En una firme reacción que marca una clara división en el Congreso, el presidente del Senado, Lidio García, rechazó de manera categórica la solicitud de suspensión temporal del presidente Gustavo Petro impulsada por Gloria Arizabaleta, presidenta de la Comisión de Acusaciones de la Cámara de Representantes. García, quien pertenece al Partido Liberal y acumula dos décadas en el Legislativo, argumentó que la iniciativa carece de sustento jurídico y que, de avalarla, estaría incurriendo en prevaricato. Las declaraciones se dieron en entrevistas con Caracol Radio y La FM, luego de que Arizabaleta radicara un auto para apartar temporalmente al jefe de Estado por su presunta participación en política durante la campaña presidencial.
El presidente del Senado fue tajante al explicar que la competencia de una sola congresista no alcanza para suspender al mandatario.
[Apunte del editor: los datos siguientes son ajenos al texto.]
(* ===== verification/ClientStartFacts.v ===== *)
(** What the client promises from its start on: [NewBpfClient] returns a client or an error,
    never neither; the conntrack collector works on the map the classifiers use; and every
    state the client reaches is well formed. *)
From S2P Require Import Prelude ApiTypes Utils FwRules MemMap Effects BpfInterface BpfClient BpfClientFacts BpfClientTables DemoKernel LegacyPins LegacyPinsFacts Recovery RecoveryFacts Install Conntrack Events EventsFacts ClientStart.

(** ** Well-formed clients *)
Section wf.
Context `{SDK : !BpfMapSDK, CL : !BpfSDK, MO : !MapOrder}.
Implicit Types s : bpfClient.

(** The programs, shadow maps and kernel maps fit together, and so do the pod tables. *)
Definition client_wf s : Prop := client_inv s /\ tables_ok s.

(** Two states with the same programs and pod tables. *)
Definition same_tables s s' : Prop :=
  podToProgMap s' = podToProgMap s /\ progToPodsMap s' = progToPodsMap s /\
  policyEndpointeBPFContext s' = policyEndpointeBPFContext s.

Lemma same_tables_ok s s' : same_tables s s' -> tables_ok s -> tables_ok s'.
Proof.
  intros (P & Q & C) [H1 H2 H3]. split; [by rewrite P, Q|by rewrite P|]. rewrite P. intros d nn fd. unfold prog. rewrite C. apply H3.
Qed.

Lemma wf_attach pod n live s : valid_name pod -> client_wf s ->
  client_wf (fst (bpf_AttacheBPFProbes pod (pod_id pod) n live s)).
Proof.
  intros Hv [Hi Ht]. split.
  - apply (attach_others s pod (pod_id pod) n live s (others_as_refl s (pod_id pod) Hi)).
  - pose proof (attach_tables_gen pod n live s Ht Hv) as H. destruct (bpf_AttacheBPFProbes _ _ _ _ s). apply H.
Qed.

Lemma wf_delete now pod s : valid_name pod -> client_wf s -> client_wf (fst (bpf_DeleteBPFProbes now pod (pod_id pod) s)).
Proof.
  intros Hv [Hi Ht]. unfold bpf_DeleteBPFProbes, mbind, ST_bind, get, modify. cbv beta iota zeta.
  change (set_deletedPods _ _) with (forgotten pod now s).
  destruct (forgotten_keeps pod now s) as (K1 & K2 & K3).
  assert (client_inv (forgotten pod now s)) as Hi' by (by apply (client_inv_ext s)).
  assert (client_wf (forgotten pod now s)) as Hwf by (split; [done|by apply forgotten_ok]).
  destruct (isProgFdShared s (Name pod) (Namespace pod)) as [[]|e|w] eqn:Es; [exact Hwf| |exact Hwf..].
  destruct (deleteBPFProbes_run (pod_id pod) (forgotten pod now s)) as [x ->].
  split; [by apply dropIdentifier_inv|by apply drop_ok].
Qed.

Lemma wf_rules kind id ing egr s : client_wf s -> client_wf (fst (updateRuleMaps kind id ing egr s)).
Proof.
  intros [Hi Ht]. destruct (updateRuleMaps kind id ing egr s) as [s' r] eqn:E.
  destruct (updateRuleMaps_spec _ _ _ _ _ _ _ Hi E) as (Hi' & (im & x & ms & ->) & _). split; [done|]. by apply (same_tables_ok s).
Qed.

(** The pod-state writes, and any other change of kernel maps. *)
Lemma wf_only_kernel s s' : only_kernel s s' -> client_inv s' -> client_wf s -> client_wf s'.
Proof. intros (x & ms & ->) Hi [_ Ht]. split; [done|]. by apply (same_tables_ok s). Qed.

Lemma wf_pod_state id key state uI uE s : client_wf s -> client_wf (fst (bpf_UpdatePodStateEbpfMaps id key state uI uE s)).
Proof.
  intros Hwf. destruct (bpf_UpdatePodStateEbpfMaps id key state uI uE s) as [s' r] eqn:E.
  apply (podStateMaps_spec _ _ (fun k v m => <[k := v]> m)) in E as (Hi & Hk & _); [|exact create_update_law|apply Hwf].
  by eapply wf_only_kernel.
Qed.

Lemma wf_seed id key state s : client_wf s -> client_wf (fst (bpf_CreatePodStateEbpfEntryIfNotExists id key state s)).
Proof.
  intros Hwf. destruct (bpf_CreatePodStateEbpfEntryIfNotExists id key state s) as [s' r] eqn:E.
  apply (podStateMaps_spec _ _ (fun k v m => match m !! k with Some _ => m | None => <[k := v]> m end))
    in E as (Hi & Hk & _); [|exact create_law|apply Hwf].
  by eapply wf_only_kernel.
Qed.

Lemma wf_attachProbe d veth id : preserves client_wf (attachBPFProbe d veth id).
Proof.
  intros s [Hi Ht]. split; [apply (attachBPFProbe_others s id d veth s (others_as_refl s id Hi))|].
  destruct (attachBPFProbe d veth id s) as [s' r] eqn:E. eapply tables_grow; [done|]. by eapply attachBPFProbe_grows.
Qed.

Lemma wf_reattach : preserves client_wf bpf_ReAttachEbpfProbes.
Proof.
  assert (forall d st ip, preserves client_wf (reattach d st ip)) as Hr.
  { intros d st [iface pinPath]. unfold reattach. apply preserves_bind; [auto with agent|]. intros pid.
    apply preserves_bind; [apply preserves_attempt, wf_attachProbe|]. intros _.
    do 2 (apply preserves_bind; [apply preserves_attempt; intros s; apply wf_pod_state|]; intros _). auto with agent. }
  unfold bpf_ReAttachEbpfProbes. apply preserves_bind; [by intros s|]. intros s.
  apply preserves_bind; [|intros []]; by apply preserves_for_each.
Qed.
End wf.
Lemma node_laws : @TcNode reliable_sdk filter_sdk node_recovery node_start filter_tc node_view.
Proof.
  split.
  - by intros x x' e [= <- <-].
  - by intros P x ms x' ms' r [= <- <- <-].
  - intros P x ms x' ms' progs e [= <- <- <- <-]. split; [done|]. intros *. by rewrite lookup_empty.
  - intros P x ms x' ms' r [= <- <- <-]. split; [done|]. intros st Hst pp.
    apply (f_equal (fun o => match o with Ret a => a | _ => ∅ end)) in Hst. cbn beta iota in Hst. subst st. change (pinned_progs P x !! pp) with (found_pins P !! pp).
    rewrite lookup_fmap. by destruct (found_pins P !! pp).
  - intros x x' i e [= <- <- <-]. split; [done|]. by intros [] v; apply lookup_filters_of.
  - intros ui ue x x' [= <-] d v. cbn. rewrite map_lookup_filter. destruct ((x : gmap (Direction * gostring) Z) !! (d, v)); cbn; [|by case_match].
    destruct (by_dir ui ue d); [by rewrite option_guard_False|by rewrite option_guard_True].
  - by intros file pn sizes x ms x' ms' r [= <- <- <-].
Qed.

Definition strict_config : startConfig := mkStartConfig (go "10.1.0.1") false false false 300 524288 (go "strict") true.
Definition upgrade_run :=
  @NewBpfClient reliable_sdk filter_sdk node_recovery node_start listed_order plainfs plain_host demo_cw
    legacy_json (fun _ => Some []) (fun _ => Ret []) strict_config old_filters ∅ upgrade_fs demo_events.
Definition upgraded : @bpfClient reliable_sdk filter_sdk * outcome unit :=
  @bpf_ReAttachEbpfProbes reliable_sdk filter_sdk listed_order (w_client (fst upgrade_run)).
Definition upgrade_started : startedClient :=
  match snd upgrade_run with Ret (Some st) => st | _ => mkStartedClient 0 (NewConntrackClient true) 0 None end.
Section commands.
Context `{!MapInspect, !MapOrder}.

Definition KtimeGetNs : outcome Z :=
  match ClockGettime with inl e => Err e | inr (sec, nsec) => Ret (to_i64 (sec * 1000000000 + nsec) mod 2 ^ 64) end.

(** The text of a failed read. *)
Definition io_text {A} (r : io_res A) : gostring :=
  match r with IoOk _ => [] | IoNotExist => go "no such file or directory" | IoErr e => e end.

(** ** Programs and maps *)
Definition rule : gostring := go "========================================================================================".
Definition stars : gostring := go "*******************************".
Definition dashes : gostring := go "-------------------".

Definition Show : ST gostring unit :=
  bpfState ← lift GetPinnedPrograms;
  for_each (fun '(pinPath, bpfEntry) =>
    p ← lift (GetPodIdentifierFromBPFPinPath pinPath);
    println [go "PinPath: "; pinPath];;
    print (go "Pod Identifier : " ++ fst p ++ go "  Direction : " ++ snd p ++ go " " ++ nl);;
    println [go "Prog ID: "; Itoa (pp_ProgID bpfEntry)];;
    println [go "Associated Maps -> "];;
    for_each (fun '(k, v) => println [go "Map Name: "; k];; println [go "Map ID: "; Itoa v])
      (go_range (go "bpfMaps") (map_to_list (pp_Maps bpfEntry)));;
    println [rule]) (go_range (go "bpfState") (map_to_list bpfState)).

Definition ProgShow : ST gostring unit :=
  loadedPgms ← lift BpfGetAllProgramInfo;
  println [go "Programs currently loaded : "];;
  for_each (fun p =>
    println [go "Type : " ++ Itoa (pi_Type p) ++ go " ID : " ++ Itoa (pi_ID p) ++ go " Associated maps count : " ++ Itoa (NrMapIDs p)];;
    println [rule]) loadedPgms.

Definition MapShow : ST gostring unit :=
  loadedMaps ← lift BpfGetAllMapInfo;
  println [go "Maps currently loaded : "];;
  for_each (fun m =>
    println [go "Type : " ++ Itoa (mi_Type m) ++ go " ID : " ++ Itoa (mi_Id m)];;
    println [go "Keysize " ++ Itoa (KeySize m) ++ go " Valuesize " ++ Itoa (ValueSize m) ++ go " MaxEntries " ++ Itoa (MaxEntries m)];;
    println [rule]) loadedMaps.

(** ** Policy entries *)
Definition keyLine (key : BPFTrieKey) : gostring :=
  go "Key: " ++ IP_String (ConvIntToIPv4 (tk_IP key)) ++ go "/" ++ Itoa (tk_PrefixLen key) ++ nl.

(** The loop of [printPolicyEntry] over the 24 entries, for both types of value. *)
Definition printPolicyEntry {T} (protocol : T -> Z) (fields : T -> list (gostring * Z)) (key : BPFTrieKey) (entries : list T) : ST gostring unit :=
  print (keyLine key);;
  for_each (fun '(i, v) =>
    if protocol v =? 0 then mret tt else
    println [dashes];;
    print (go "Entry " ++ Itoa (Z.of_nat i) ++ go ":" ++ nl);;
    println [go "Protocol  -"; GetProtocol (protocol v)];;
    for_each (fun '(label, n) => println [label; Itoa n]) (fields v);;
    println [dashes]) (imap pair entries);;
  println [stars].

Definition printTrieVals : BPFTrieKey -> list BPFTrieVal -> ST gostring unit :=
  printPolicyEntry tv_Protocol (fun v => [(go "StartPort -", tv_StartPort v); (go "EndPort   -", tv_EndPort v)]).
Definition printPriorityVals : BPFTrieKey -> list BPFL4PriorityVal -> ST gostring unit :=
  printPolicyEntry pv_Protocol (fun v => [(go "Priority  -", pv_Priority v); (go "StartPort -", pv_StartPort v); (go "EndPort   -", pv_EndPort v)]).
Según García, el proceso requeriría, en primer lugar, una investigación formal de la Comisión de Acusaciones, seguida de la aprobación de una acusación por parte de la plenaria de la Cámara y, finalmente, un juicio político en el Senado, tal como lo establecen los artículos 174 y 175 de la Constitución. La Ley 5 de 1992, que regula el funcionamiento del Congreso, señala que la Comisión de Acusaciones solo tiene facultad para investigar e instruir, no para ordenar suspensiones de manera unilateral. «Si la pregunta es si una representante de la Comisión de Acusación puede suspender por sí solo al presidente por participación en política, yo le tengo la respuesta tajante: no», afirmó García a Caracol Radio.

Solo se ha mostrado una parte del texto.